13. In de omstandigheid dat het gelijk aan de zijde van belanghebbende is vindt het Hof aanleiding de Inspecteur te veroordelen in de kosten die belanghebbende in verband met de behandeling van het beroep redelijkerwijs heeft moeten maken. De kosten van deze zaak stelt het Hof op de voet van het Besluit proceskosten bestuursrecht vast, conform belanghebbendes verzoek ter zitting, op € 200 aan reis- en verletkosten. De Inspecteur heeft niet bestreden dat belanghebbende bij gegrondverklaring van het beroep voor een vergoeding in aanmerking komt en evenmin de door belanghebbende bepleite hoogte ervan.
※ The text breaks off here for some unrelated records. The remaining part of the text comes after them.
(** C36: an output directory that is accepted is absolute, is not below the
    project by name, and, when it exists, neither it nor what its symbolic links
    resolve to is the project or lies below the project's resolved path. *)
Theorem ResolveOutput_outside cwd tmp EvalSymlinks project out o
    (Hok : ResolveOutput cwd tmp EvalSymlinks project out = Ok o) :
  exists absProject realProject,
    Abs cwd project = Ok absProject /\ EvalSymlinks absProject = Ok realProject /\
    ~ below absProject o /\
    match EvalSymlinks o with
    | Ok realOut => realOut <> realProject /\ ~ below realProject realOut
    | Err err => is_not_exist err = true /\ o <> realProject /\ ~ below realProject o
    end.
Proof. destruct (ResolveOutput_ok _ _ _ _ _ _ Hok) as (p & r & ? & ? & _ & ? & ?). by exists p, r. Qed.

(** The file system of a project [/p], a directory [/data], and a link [/alias]
    to [/p]. *)
Definition links (path : string) : result string :=
  if path =s "/p" then Ok "/p"
  else if path =s "/data" then Ok "/data"
  else if path =s "/alias" then Ok "/p"
  else Err (mkError KNotExist ("lstat " +:+ path +:+ ": no such file or directory")).

Lemma ResolveOutput_outside_witness :
  ResolveOutput (Ok "/p") "/tmp" links "." "../data" = Ok "/data" /\
  ~ below "/p" "/data".
Proof.
  assert (ResolveOutput (Ok "/p") "/tmp" links "." "../data" = Ok "/data") as H by reflexivity.
  split; [exact H|]. destruct (ResolveOutput_outside _ _ _ _ _ _ H) as (p & r & Hp & _ & Hb & _).
  injection Hp as <-. exact Hb.
Defined.

(** An output that does not exist yet is compared by name only: below a link to
    the project it is accepted, and what is written there lands in the project. *)
Lemma new_output_through_link :
  ResolveOutput (Ok "/") "/tmp" links "/p" "/alias" = Err ErrInside /\
  ResolveOutput (Ok "/") "/tmp" links "/p" "/alias/report" = Ok "/alias/report".
Proof. done. Qed.

(** ** What a scan runs *)

Section scan_theorems.
Context {W : Type} (git_run : list string -> W -> W * (string * option error)).
Context (stat : string -> W -> result stat_info) (git_found : bool) (now : W -> W * time).
Context (cwd : result string) (project : string).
Ter zitting gaf de Inspecteur desgevraagd nog te kennen dat hij daar niet over gaat.

14. Gelet op het bepaalde in artikel 8:74 van de Algemene wet bestuursrecht dient het door belanghebbende gestorte griffierecht ad € 29 te worden vergoed.

De uitspraak is vastgesteld op 29 november 2002 door mr. Tromp en op dezelfde datum in het openbaar uitsproken, in tegenwoordigheid van de waarnemend griffier Lader.

(Lader) (Tromp)

aangetekend aan

partijen verzonden:

Tegen deze mondelinge uitspraak is geen beroep in cassatie mogelijk; dat kan alleen tegen een schriftelijke uitspraak van het gerechtshof. Ieder van de partijen kan binnen vier weken na de verzenddatum van dit proces-verbaal het gerechtshof schriftelijk verzoeken de mondelinge uitspraak te vervangen door een schriftelijke uitspraak. De vervanging van een mondelinge uitspraak door een schriftelijke strekt ertoe de mondelinge uitspraak in een andere vorm vast te leggen. Bij de vervanging van een mondelinge uitspraak mag het gerechtshof de gedane uitspraak niet aan een heroverweging onderwerpen.

De partij die om een vervangende schriftelijke uitspraak verzoekt, is hiervoor griffierecht verschuldigd en krijgt daarover bericht van de griffier. Het griffierecht dat de belanghebbende betaalt ter verkrijging van een schriftelijke uitspraak, komt in mindering op het griffierecht dat de griffier van de Hoge Raad zal heffen als de belanghebbende beroep in cassatie instelt.